Jacob blinked at that, and then glanced off to the side, where he saw Tohopekaliga walking forward cautiously, her rifle also lowered. "You could always let us go?" Jacob asked irreverently as he turned back to the mage and gave him a wan smile.
Jarrin frowned at that, his eyebrows furrowing. He opened his mouth to say something, but it was Omiya who spoke first. "They really cannot go back to the hold," she said in a concerned tone, causing the others to look to her. "Fairmount and Farrik would not have been able to do what they did for so long if many of the others weren't at least sympathetic to their desires." The golden haired woman nodded towards the two escapees. "Their lives will be in danger of another sinister strike if they return with us."
"And really," Jacob added in a flippant tone. "Our only crime was simply arriving at Northwatch. Well, that and escaping, but really, sitting in a jail is boring when the guards aren't trying to kill you."
A corner of Jarrin's mouth ticked up briefly at that, but he remained serious as he thought for several moments. Finally, he seemed to come to some decision, and he turned to give the armed soldiers behind him a look. In response, they sheathed their swords and slung their shields, and Jarrin nodded as he turned back to face Jacob and Toho. "All right, all right," he said, and then sighed. "We'll tell the others the captain fell as we tried to pursue you and we stopped to make sure she was all right, thus letting you go."
Jacob felt a wave of relief wash over him, and he grinned at the older man. "Thank you."

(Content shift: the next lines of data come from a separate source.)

(** * A shallow embedding of the spreadsheet engine (cpp-spreadsheet)

    The development follows [spreadsheet/formula.cpp], [spreadsheet/cell.cpp]
    and [spreadsheet/sheet.cpp].  Cells live in a resizable table of optional
    slots; a [Cell*] of the program is modelled by the position of the slot
    that owns the cell ([nullptr] is [None]); C++ exceptions are an explicit
    outcome next to the sheet state reached when they are thrown.  Doubles
    are the kernel's binary64 floats. *)

From Stdlib Require Import ZArith Floats Ascii String Sorted.
From stdpp Require Import gmap strings list.

Local Open Scope Z_scope.

(** ** Positions, sizes and formula errors (common.h) *)

Record Position := mkPosition { row : Z; col : Z }.

Record Size := mkSize { rows : Z; cols : Z }.

#[global] Instance Position_eq_dec : EqDecision Position.
Proof. solve_decision. Defined.

#[global] Instance Position_countable : Countable Position.
Proof.
  apply (inj_countable' (fun p => (row p, col p)) (fun rc => mkPosition rc.1 rc.2)).
  by intros [??].
Defined.

(** Modelled from the spec: [Position::MAX_ROWS], [Position::MAX_COLS],
    [Position::IsValid] and [Position::operator<] are declared in common.h,
    which is not part of the sources; the spec gives the bound 16384 and the
    lexicographic (row, col) order. *)
Definition MAX_ROWS : Z := 16384.
Definition MAX_COLS : Z := 16384.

Jarrin waved him off. "Dealing with the complexities of nobility that would come into play if we kept you is more than enough headache to be rid of you," he said. "We'll just send a report that you claimed to be a noble but we couldn't verify who before you, ah, left."

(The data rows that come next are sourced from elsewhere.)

(** X7. On Windows, with a valid pid, the call rejects exactly when the
    command reports an error; a command that succeeds never makes it
    reject, whatever it prints. *)
Theorem win32_rejects_iff_error (h : Host) (pid : number) :
  validPid pid → platform h = "win32" →
  (∃ message, outcome (findPortByPid h pid) = Rejected message)
  ↔ error (exec h (win32Command h pid)) ≠ None.
Proof.
  intros Hv Hp. rewrite findPortByPid_win32 by done. unfold outcome. simpl.
  unfold win32Callback. destruct (error _) as [e|].
  - split; [done|]. intros _. by eexists.
  - split; [|done]. intros [message Hm]. by destruct (isEmpty _).
Qed.

Lemma win32_rejects_iff_error_witness :
  ∃ message, outcome (findPortByPid Examples.win32Failed Examples.pid42) = Rejected message.
Proof.
  apply (win32_rejects_iff_error Examples.win32Failed Examples.pid42 validPid_42 eq_refl).
  discriminate.
Defined.

(** ** Further properties of the scan of a connection table *)

Lemma split_cons (sep : ascii) (pre rest : string) :
  includes sep pre = false →
  split sep (pre +:+ String sep rest) = pre :: split sep rest.
Proof.
  induction pre as [|c pre IH]; simpl.
  - by rewrite Ascii.eqb_refl.
  - intros [Hc Hpre]%orb_false_iff. by rewrite Hc, IH.
Qed.

(** X8. The first line of a connection table never contributes, whatever
    it holds: the result of [getPortsFromProcNet] is the scan of the lines
    after the first line feed.  A table of a single line, even a row of a
    socket of the process, gives the empty array. *)
Theorem header_line_ignored (h : Host) (filePath : string) (inodeSet : gset string) :
  (∀ header rest, readFile h filePath = Fulfilled (header +:+ String newline rest) →
     includes newline header = false →
     outcome (getPortsFromProcNet h filePath inodeSet)
     = Fulfilled (fold_left (portOfRow h inodeSet) (split newline rest) []))
  ∧ (∀ content, readFile h filePath = Fulfilled content →
       includes newline content = false →
       outcome (getPortsFromProcNet h filePath inodeSet) = Fulfilled []).
Proof.
  unfold getPortsFromProcNet, fs_readFile. split.
  - intros header rest -> Hh. rewrite tryAwait_fulfilled. simpl.
    by rewrite split_cons.
  - intros content -> Hc. rewrite tryAwait_fulfilled. simpl.
    by rewrite split_without.
Qed.

Lemma header_line_ignored_witness :
  outcome (getPortsFromProcNet Examples.linuxHost procNetTcp {[ "12345" ]})
  = Fulfilled (fold_left (portOfRow Examples.linuxHost {[ "12345" ]})
                 (split newline Examples.tcpBody) []).
Proof.
  refine (proj1 (header_line_ignored Examples.linuxHost procNetTcp {[ "12345" ]})
            Examples.tcpHeader Examples.tcpBody _ _).
  - vm_compute. reflexivity.
  - vm_compute. reflexivity.
Defined.

(** X9. [getPortsFromProcNet] never rejects: for every path, host and
    inode set it is fulfilled after exactly one request, the read of the
    file, with an array that holds no port twice. *)
Theorem getPortsFromProcNet_settles (h : Host) (filePath : string)
    (inodeSet : gset string) :
  ∃ ports, getPortsFromProcNet h filePath inodeSet = ([ReadFile filePath], Fulfilled ports)
    ∧ NoDup ports.
Proof.
  eexists. split; [apply getPortsFromProcNet_eq|apply Array_from_Set_NoDup].
Qed.

Lemma filter_ext_elem (P Q : string → Prop) `{∀ x, Decision (P x)}
    `{∀ x, Decision (Q x)} (l : list string) :
  (∀ x, x ∈ l → P x ↔ Q x) → filter P l = filter Q l.
Proof.
  induction l as [|x l IH]; intros Hext; [done|].
  assert (filter P l = filter Q l) as Hl.
  { apply IH. intros y Hy. apply Hext. by right. }
  destruct (decide (P x)) as [Hx|Hx].
  - rewrite !filter_cons_True, Hl; [done| |done]. apply Hext; [left|done].
  - rewrite !filter_cons_False, Hl; [done| |done]. intros Hq. apply Hx, Hext; [left|done].
Qed.

Lemma fold_pushUnique_filter (b a : list string) :
  NoDup b →
  fold_left pushUnique b a = a ++ filter (λ x, x ∉ a) b.
Proof.
  revert a. induction b as [|y b IH]; intros a Hnd; simpl.
  - by rewrite app_nil_r.
  - apply NoDup_cons in Hnd as [Hy Hnd]. rewrite IH by done.
    destruct (decide (y ∈ a)) as [Hya|Hya].
    + unfold pushUnique, Array_includes. rewrite bool_decide_eq_true_2 by done.
      rewrite filter_cons_False; [done|]. by intros ?.
    + rewrite pushUnique_fresh, filter_cons_True by done.
      rewrite <- app_assoc. simpl. do 2 f_equal.
      apply filter_ext_elem. intros x Hx.
      rewrite not_elem_of_app, list_elem_of_singleton. split; [tauto|].
      intros Hxa. split; [done|]. by intros ->.
Qed.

"And with that, you should get going," Omiya added. "The rest of the keep's offensive troops will reach here soon; you'd best be far away before then."
"You do not have to tell me twice," Toho said as she slung her rifle over a shoulder and turned to head for her ravasaur mount.
"Thank you for all of your help," Jacob said, bowing to both of the leaders who stood before him, before he too ran over to where 'his' kodo had wandered off to. Within minutes, he and Toho were riding north.